GAs work for USF by either teaching or conducting research. These assistants are also full-time students, meaning they can’t realistically pick up a second job to ease their pocketbooks. Even if they wanted to, USF heavily encourages their GAs to refrain from outside employment.
This wouldn’t be an issue if universities paid graduate students enough to live on. Unfortunately, the current GA minimum wage is below the poverty line, and approximately 12 percent of those funds go toward paying student fees.
This is where a majority of GAs are facing major issues. According to USF Graduate Assistant Union (GAU) Co-President and GA in the philosophy department, Megan Flocken, GAs are required to take at least 9 credit hours per semester to qualify as a full-time student and be able to work for USF.
While it is not impossible to work the long hours required of GAs and still juggle a full-time class load, it is not easy. GAs often are told only a week prior to beginning to teach a class that they must write syllabi and gather supplies, Flocken told the Oracle.
The workload is strenuous, and perfection is demanded of these assistants. GAU is hoping to create a contract that will allow for proper compensation and ensure the university takes the GAs seriously. GAs can’t seek out other employment, and even if they were allowed, the reality is they don’t have free time to dedicate somewhere else.
GAs are responsible for so much of the course load taught and research done at USF. Yet, they are not even paid enough to properly live. GAU is asking USF to increase the minimum wage — $12,000 a year with an annual increase of 3.5 percent to keep up with inflation.
They also are asking for a guaranteed 100 percent tuition waiver and fee reimbursement so GAs “don’t have to pay to work.” Apparently it has been a common practice for USF to waive the GA’s tuition, but the union wants this policy to be upheld in writing.
“That is only under threat, as the university seems to be making moves that seem in line with defunding master’s programs altogether,” Flocken said. “We want to stop that before it begins by solidifying what has been common practice, which is 100 percent tuition waiver.”

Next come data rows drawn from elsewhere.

Lemma keeps_delete_header J k : framed J → keeps J (delete_header k).
Proof. intros [Hh _]. apply keeps_modify, Hh. Qed.

Lemma keeps_setItem J k v : framed J → keeps J (AsyncStorage_setItem E k v).
Proof. intros [_ Hs]. destruct v; apply keeps_await; [apply Hs|done]. Qed.

Lemma keeps_removeItem J k : framed J → keeps J (AsyncStorage_removeItem E k).
Proof. intros [_ Hs]. apply keeps_await, Hs. Qed.

Lemma keeps_read {A} J (o : option A) : keeps J (read E o).
Proof. destruct o; [apply keeps_ret|apply keeps_throw]. Qed.

Lemma framed_logging_in : framed logging_in.
Proof. by split. Qed.

Lemma framed_logging_out : framed logging_out.
Proof. by split. Qed.

Lemma keeps_in_setUser u : keeps logging_in (setUser u).
Proof. by apply keeps_modify. Qed.

Lemma keeps_in_setUserToken t : keeps logging_in (setUserToken E t).
Proof.
  apply keeps_modify. intros w H. unfold logging_in.
  by rewrite put_userToken_isLoggingIn.
Qed.

Lemma keeps_out_setUser u : keeps logging_out (setUser u).
Proof. by apply keeps_modify. Qed.

Lemma keeps_out_setUserToken t : keeps logging_out (setUserToken E t).
Proof.
  apply keeps_modify. intros w H. unfold logging_out.
  by rewrite put_userToken_isLoggingOut.
Qed.

(** [signIn]: the flag is up at every suspension point and down at the end,
    however the calls settle. *)
Lemma signIn_flag w :
  wp (signIn E) (λ _, logging_in) (λ _ w', isLoggingIn w' = false) w.
Proof.
  unfold signIn. apply wp_try_finally.
  apply wp_mono with (I' := λ _, logging_in) (Q' := λ _, logging_in);
    [|done|by intros; apply wp_modify].
  apply wp_try_catch, wp_bind, wp_modify. lazy beta iota.
  apply wp_mono with (I' := λ _, logging_in) (Q' := λ _, logging_in); [|done|].
  2: { intros [[]|e] w' Hw'; [done|by apply wp_throw]. }
  apply (keeps_bind logging_in); [by apply keeps_await| |exact eq_refl]. intros response.
  destruct (String.eqb _ _); [|apply keeps_throw].
  apply keeps_bind; [apply keeps_set_header, framed_logging_in|]. intros _.
  apply keeps_try_catch; [|intros; apply keeps_throw].
  apply keeps_bind; [by apply keeps_await|]. intros data.
  apply keeps_bind; [apply keeps_read|]. intros rows.
  apply keeps_bind; [apply keeps_read|]. intros first.
  apply keeps_bind; [apply keeps_in_setUser|]. intros _.
  apply keeps_bind; [apply keeps_in_setUserToken|]. intros _.
  apply keeps_bind; [apply keeps_setItem, framed_logging_in|]. intros _.
  apply keeps_setItem, framed_logging_in.
Qed.

(** [restore]: the same, when it runs at all. *)
Lemma restore_flag w :
  isLoggingIn w = false →
  wp (restore E) (λ c w', match c with GetItem _ => True | _ => logging_in w' end)
     (λ _ w', isLoggingIn w' = false) w.
Proof.
  intros Hw. unfold restore. wp_struct.
  apply wp_getItem; [done|]. destruct (storage_fault E _); [done|]. wp_struct.
  apply wp_getItem; [done|]. destruct (storage_fault E _); [done|]. wp_struct.
  apply wp_lift. destruct (userLogged_of E _) as [e|userLogged]; [done|].
  destruct (storage w !! KEYS.TOKEN) as [t|]; [|by apply wp_ret].
  destruct (truthy_string t); [|by apply wp_ret].
  unfold setIsLoggingIn at 1. apply wp_bind, wp_modify, wp_try_finally.
  apply wp_mono with (I' := λ _, logging_in) (Q' := λ _, logging_in);
    [| |by intros; apply wp_modify].
  2: { by intros []. }
  apply (keeps_try_catch logging_in); [| |exact eq_refl].
  - apply keeps_bind; [by apply keeps_await|]. intros data.
    apply keeps_bind; [apply keeps_read|]. intros login.
    destruct (strict_eq _ _); [|apply keeps_ret].
    apply keeps_bind; [apply keeps_in_setUserToken|]. intros _.
    apply keeps_in_setUser.
  - intros _. apply keeps_bind; [apply keeps_in_setUserToken|]. intros _.
    apply keeps_bind; [apply keeps_in_setUser|]. intros _.
    apply keeps_bind; [apply keeps_removeItem, framed_logging_in|]. intros _.
    apply keeps_removeItem, framed_logging_in.
Qed.

(** [signOut]: the flag is up at every suspension point; at the end it is
    down exactly when [signOut] resolves.  A removal that rejects inside
    [finally] skips the reset. *)
Lemma signOut_flag w :
  wp (signOut E) (λ _, logging_out)
     (λ o w', match o with
              | Resolved _ => isLoggingOut w' = false
              | Rejected _ => isLoggingOut w' = true
              end) w.
Proof.
  unfold signOut. apply wp_try_finally.
  apply wp_mono with (I' := λ _, logging_out)
    (Q' := λ o w', logging_out w' ∧ o = Resolved tt); [|done|].
  - apply wp_try_catch, wp_bind, wp_modify. lazy beta iota.
    apply wp_bind, wp_gets, wp_bind, wp_await; [done|].
    destruct (revokeAsync E _ _ _); lazy beta iota; by apply wp_ret.
  - intros o w' [Hw' ->].
    apply wp_mono with (I' := λ _, logging_out)
      (Q' := λ o w', match o with
                     | Resolved _ => isLoggingOut w' = false
                     | Rejected _ => logging_out w'
                     end); [|done|by intros [[]|]].
    apply wp_bind. eapply wp_mono; [by apply keeps_out_setUser|done|].
    intros [[]|] w1 H1; [|done].
    apply wp_bind. eapply wp_mono; [by apply keeps_out_setUserToken|done|].
    intros [[]|] w2 H2; [|done].
    apply wp_bind. eapply wp_mono;
      [by apply keeps_delete_header; [apply framed_logging_out|]|done|].
    intros [[]|] w3 H3; [|done].
    apply wp_bind. eapply wp_mono;
      [by apply keeps_removeItem; [apply framed_logging_out|]|done|].
    intros [[]|] w4 H4; [|done].
    apply wp_bind. eapply wp_mono;
      [by apply keeps_removeItem; [apply framed_logging_out|]|done|].
    intros [[]|] w5 H5; [|done].
    by apply wp_modify.
Qed.

End Flags.

(* ===================================================================== *)
(** ** User and token go together *)
(* ===================================================================== *)

Section Paired.
Variable E : env.
Hypothesis WF : well_formed E.
Implicit Types (w : world).

Lemma paired_header_sync w : paired w → paired (header_sync E w).
Proof. unfold paired. by rewrite header_sync_user, header_sync_userToken. Qed.

Lemma paired_put w u t :
  user_present u = truthy_string t → paired (put_userToken E t (put_user u w)).
Proof. intros H. unfold paired. by rewrite put_userToken_user, put_userToken_userToken. Qed.

Lemma paired_put' w u t :
  user_present u = truthy_string t → paired (put_user u (put_userToken E t w)).
Proof. intros H. unfold paired. cbn. by rewrite put_userToken_userToken. Qed.

(** A record whose [login] equals a string has that field. *)
Lemma login_present l u :
  strict_eq (JStr l) (get_prop_opt u "login") = true → user_present u = true.
Proof. destruct u as [| | | | | |[|]]; done. Qed.

Lemma signIn_paired : keeps paired (signIn E).
Proof.
  intros w Hw. unfold signIn, setIsLoggingIn, set_header, setUser, setUserToken.
  wp_struct. apply wp_await; [exact Hw|].
  destruct (startAsync E (authUrl E)) as [r|e] eqn:Hs; lazy beta iota;
    [|wp_struct; exact Hw].
  destruct (String.eqb (type r) "success") eqn:Ht; [|wp_struct; exact Hw].
  apply String.eqb_eq in Ht. wp_struct. apply wp_await; [exact Hw|].
  destruct (api_get E _ _ _) as [data|e] eqn:Hu; lazy beta iota;
    [|wp_struct; exact Hw].
  destruct (wf_profile E WF _ _ _ _ Hu) as (rows & first & Hrows & Hfirst & Hpres).
  pose proof (truthy_string_true _ (wf_token E WF _ _ Hs Ht)) as Htok.
  wp_struct. apply wp_read. rewrite Hrows. wp_struct.
  apply wp_read. rewrite Hfirst. wp_struct.
  assert (∀ w0, paired (put_userToken E (access_token (params r)) (put_user first w0)))
    as Hp by (intros; apply paired_put; congruence).
  apply wp_setItem; [apply Hp|].
  destruct (storage_fault E _); [wp_struct; apply Hp|]. wp_struct.
  destruct first as [| | | | | |fields]; try done. cbn [JSON_stringify].
  apply wp_setItem; [apply Hp|].
  destruct (storage_fault E _); wp_struct; apply Hp.
Qed.

Lemma signOut_paired : keeps paired (signOut E).
Proof.
  intros w Hw. unfold signOut, setIsLoggingOut, setUser, setUserToken, delete_header.
  apply wp_try_finally, wp_try_catch, wp_bind, wp_modify, wp_bind, wp_gets, wp_bind.
  apply wp_await; [exact Hw|].
  assert (∀ w0, paired (put_userToken E "" (put_user empty_object w0)))
    as Hp by (intros; by apply paired_put).
  destruct (revokeAsync E _ _ _); lazy beta iota; apply wp_ret.
  all: wp_struct; apply wp_removeItem; [apply Hp|].
  all: destruct (storage_fault E _); [apply Hp|]; wp_struct.
  all: apply wp_removeItem; [apply Hp|].
  all: destruct (storage_fault E _); [apply Hp|]; wp_struct; apply Hp.
Qed.

Lemma restore_paired : keeps paired (restore E).
Proof.
  intros w Hw. unfold restore, setIsLoggingIn, setUser, setUserToken. wp_struct.
  apply wp_getItem; [done|]. destruct (storage_fault E _); [done|]. wp_struct.
  apply wp_getItem; [done|]. destruct (storage_fault E _); [done|]. wp_struct.
  apply wp_lift. destruct (userLogged_of E _) as [e|userLogged]; [done|].
  destruct (storage w !! KEYS.TOKEN) as [t|]; [|by apply wp_ret].
  destruct (truthy_string t) eqn:Ht; [|by apply wp_ret].
  wp_struct. apply wp_await; [exact Hw|].
  assert (∀ w0, paired (put_user empty_object (put_userToken E "" w0)))
    as Hp by (intros; by apply paired_put').
  destruct (axios_get E _ _) as [data|e] eqn:Hv; lazy beta iota.
  - destruct (wf_login E WF _ _ _ Hv) as [l Hl]. apply wp_bind, wp_read. rewrite Hl.
    wp_struct. destruct (strict_eq _ _) eqn:Heq; wp_struct; [|exact Hw].
    apply paired_put'. rewrite Ht. by apply login_present in Heq.
  - wp_struct. apply wp_removeItem; [apply Hp|].
    destruct (storage_fault E _); wp_struct; [apply Hp|].
    apply wp_removeItem; [apply Hp|].
    destruct (storage_fault E _); wp_struct; apply Hp.
Qed.

Lemma mount_paired : keeps paired (mount E).
Proof.
  unfold mount. apply keeps_bind; [apply keeps_modify, paired_header_sync|].
  intros _. apply restore_paired.
Qed.

End Paired.

Lemma signIn_state_blind E w r s1 s2 :
  signIn (answering E (Resolved (with_state s1 r))) w
  = signIn (answering E (Resolved (with_state s2 r))) w.
Proof. reflexivity. Qed.

(* ===================================================================== *)
(** ** Start-up as a whole *)
(* ===================================================================== *)

Section Mount.
Variable E : env.
Implicit Types (w : world).

(** The header effect that runs first touches neither the cells nor the
    store, so [mount] inherits what [restore] guarantees. *)
Lemma wp_mount I (Q : outcome unit → world → Prop) w :
  wp (restore E) I Q (header_sync E w) → wp (mount E) I Q w.
Proof. intros H. unfold mount. by apply wp_bind, wp_modify. Qed.

Lemma mount_matched w t u data login :
  reads_succeed E →
  storage w !! KEYS.TOKEN = Some t →
  t ≠ "" →
  userLogged_of E (storage w !! KEYS.USER) = inr u →
  axios_get E validate_url ("OAuth " +:+ t) = Resolved data →
  get_prop data "login" = Some login →
  strict_eq login (get_prop_opt u "login") = true →
  wp (mount E) (λ c _, is_StartAsync c = false)
     (λ o w', o = Resolved tt ∧ userToken w' = t ∧ user w' = u
              ∧ isLoggingIn w' = false ∧ storage w' = storage w) w.
Proof.
  intros Hr Htok Ht Hu Hv Hl Heq. apply wp_mount.
  rewrite <- (header_sync_storage E w) in Htok, Hu |- *.
  by eapply restore_matched.
Qed.

Lemma mount_invalid w t u e :
  reads_succeed E →
  storage w !! KEYS.TOKEN = Some t →
  t ≠ "" →
  userLogged_of E (storage w !! KEYS.USER) = inr u →
  axios_get E validate_url ("OAuth " +:+ t) = Rejected e →
  wp (mount E) (λ _ _, True)
     (λ o w', user w' = empty_object ∧ userToken w' = "" ∧ isLoggingIn w' = false
              ∧ (removals_succeed E → o = Resolved tt)
              ∧ (o = Resolved tt →
                 storage w' !! KEYS.TOKEN = None
                 ∧ storage w' !! KEYS.USER = None)) w.
Proof.
  intros Hr Htok Ht Hu Hv. apply wp_mount.
  rewrite <- (header_sync_storage E w) in Htok, Hu.
  by eapply restore_invalid.
Qed.

End Mount.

USF assured the GAU it would have a counter proposal sometime after Thanksgiving break. Increasing the wages allotted to their assistants and waiving those students’ fees is a simple request.

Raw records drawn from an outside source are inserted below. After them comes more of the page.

(** The selector of the script picks exactly the range inputs whose drag
    marker is the string [true]. *)
Lemma matches_beingDragged (e : Element) :
  Selector.matches dragCompound e = beingDragged e.
Proof.
  unfold Selector.matches, beingDragged, isRangeInput, markerIsTrue, dragMarker.
  change (Selector.lower (Selector.typeName dragCompound)) with "input".
  change (Selector.attrTests dragCompound)
    with [("type", "range"); ("data-dragging", "true")].
  unfold forallb, Selector.attrTest, fst, snd.
  change (Selector.lower "type") with "type".
  change (Selector.lower "data-dragging") with "data-dragging".
  unfold Selector.valueEqb.
  change (Selector.caseInsensitive "type") with true.
  change (Selector.caseInsensitive "data-dragging") with false.
  change (Selector.lower "range") with "range".
  cbv beta iota.
  destruct (String.eqb (localName e) "input"); [simpl | reflexivity].
  destruct (getAttribute "type" e) as [ty|]; [ | reflexivity].
  destruct (String.eqb (Selector.lower ty) "range"); [simpl | reflexivity].
  destruct (getAttribute "data-dragging" e) as [v|]; [ | reflexivity].
  now rewrite andb_true_r.
Qed.

Lemma descendants_childNodes (e : Element) :
  descendants e = descendantsOfNodes (childNodes e).
Proof.
  destruct e as [name attrs kids]; simpl.
  induction kids as [|[data|c] r IH]; simpl; [reflexivity | exact IH | ].
  now rewrite IH.
Qed.

Lemma find_beingDragged (l : list Element) :
  find (Selector.matches dragCompound) l = find beingDragged l.
Proof.
  induction l as [|e r IH]; simpl; [reflexivity | ].
  now rewrite matches_beingDragged, IH.
Qed.

Lemma find_none_iff (A : Type) (p : A -> bool) (l : list A) :
  find p l = None <-> (forall x, In x l -> p x = false).
Proof.
  split; [apply find_none | ].
  induction l as [|a r IH]; simpl; intros H; [reflexivity | ].
  rewrite (H a (or_introl eq_refl)). apply IH. intros x Hx. apply H. now right.
Qed.

Lemma find_some_of_member (A : Type) (p : A -> bool) (l : list A) (x : A) :
  In x l -> p x = true -> exists y, find p l = Some y.
Proof.
  intros Hin Hp. destruct (find p l) as [y|] eqn:E; [now exists y | ].
  rewrite (find_none _ _ E _ Hin) in Hp. discriminate.
Qed.

(** ** The listener, step by step *)

(** What the listener does, by the outcome of the search. *)
Lemma dragGuard_unfold (h : Heap) :
  dragGuard h =
  match find beingDragged (region h) with
  | Some _ => preventDefault h
  | None => (Normal tt, h)
  end.
Proof.
  unfold dragGuard, bind, eventTarget, querySelector, region.
  rewrite parse_dragSelector. unfold ret.
  rewrite find_beingDragged.
  now destruct (find beingDragged (descendants (element (target (event h))))).
Qed.

Lemma dragGuard_found (h : Heap) (d : Element) :
  In d (region h) -> beingDragged d = true -> dragGuard h = preventDefault h.
Proof.
  intros Hin Hd. rewrite dragGuard_unfold.
  destruct (find_some_of_member beingDragged (region h) d Hin Hd) as [y ->].
  reflexivity.
Qed.

Lemma dragGuard_not_found (h : Heap) :
  (forall d, In d (region h) -> beingDragged d = false) ->
  dragGuard h = (Normal tt, h).
Proof.
  intros H. rewrite dragGuard_unfold.
  apply find_none_iff in H. now rewrite H.
Qed.

Lemma preventDefault_changes (h : Heap) : preventDefault h <> (Normal tt, h).
Proof.
  unfold preventDefault, logCall. intros E.
  apply (f_equal (fun r => length (calls (page (snd r))))) in E.
  simpl in E. rewrite length_app in E. simpl in E. lia.
Qed.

The GAs deserve to be fairly rewarded for their work. The university would have a difficult time functioning without them and should respect the effort each assistant pours into his or her job.
The GAU is not asking for unreasonable terms. Ensuring that they can make a living working for the university full time is necessary if they are expected to continue with their required workload. Hopefully, USF will recognize the importance of taking care of their employees and will agree to the terms without much of a fight.
Breanne Williams is a junior majoring in mass communications.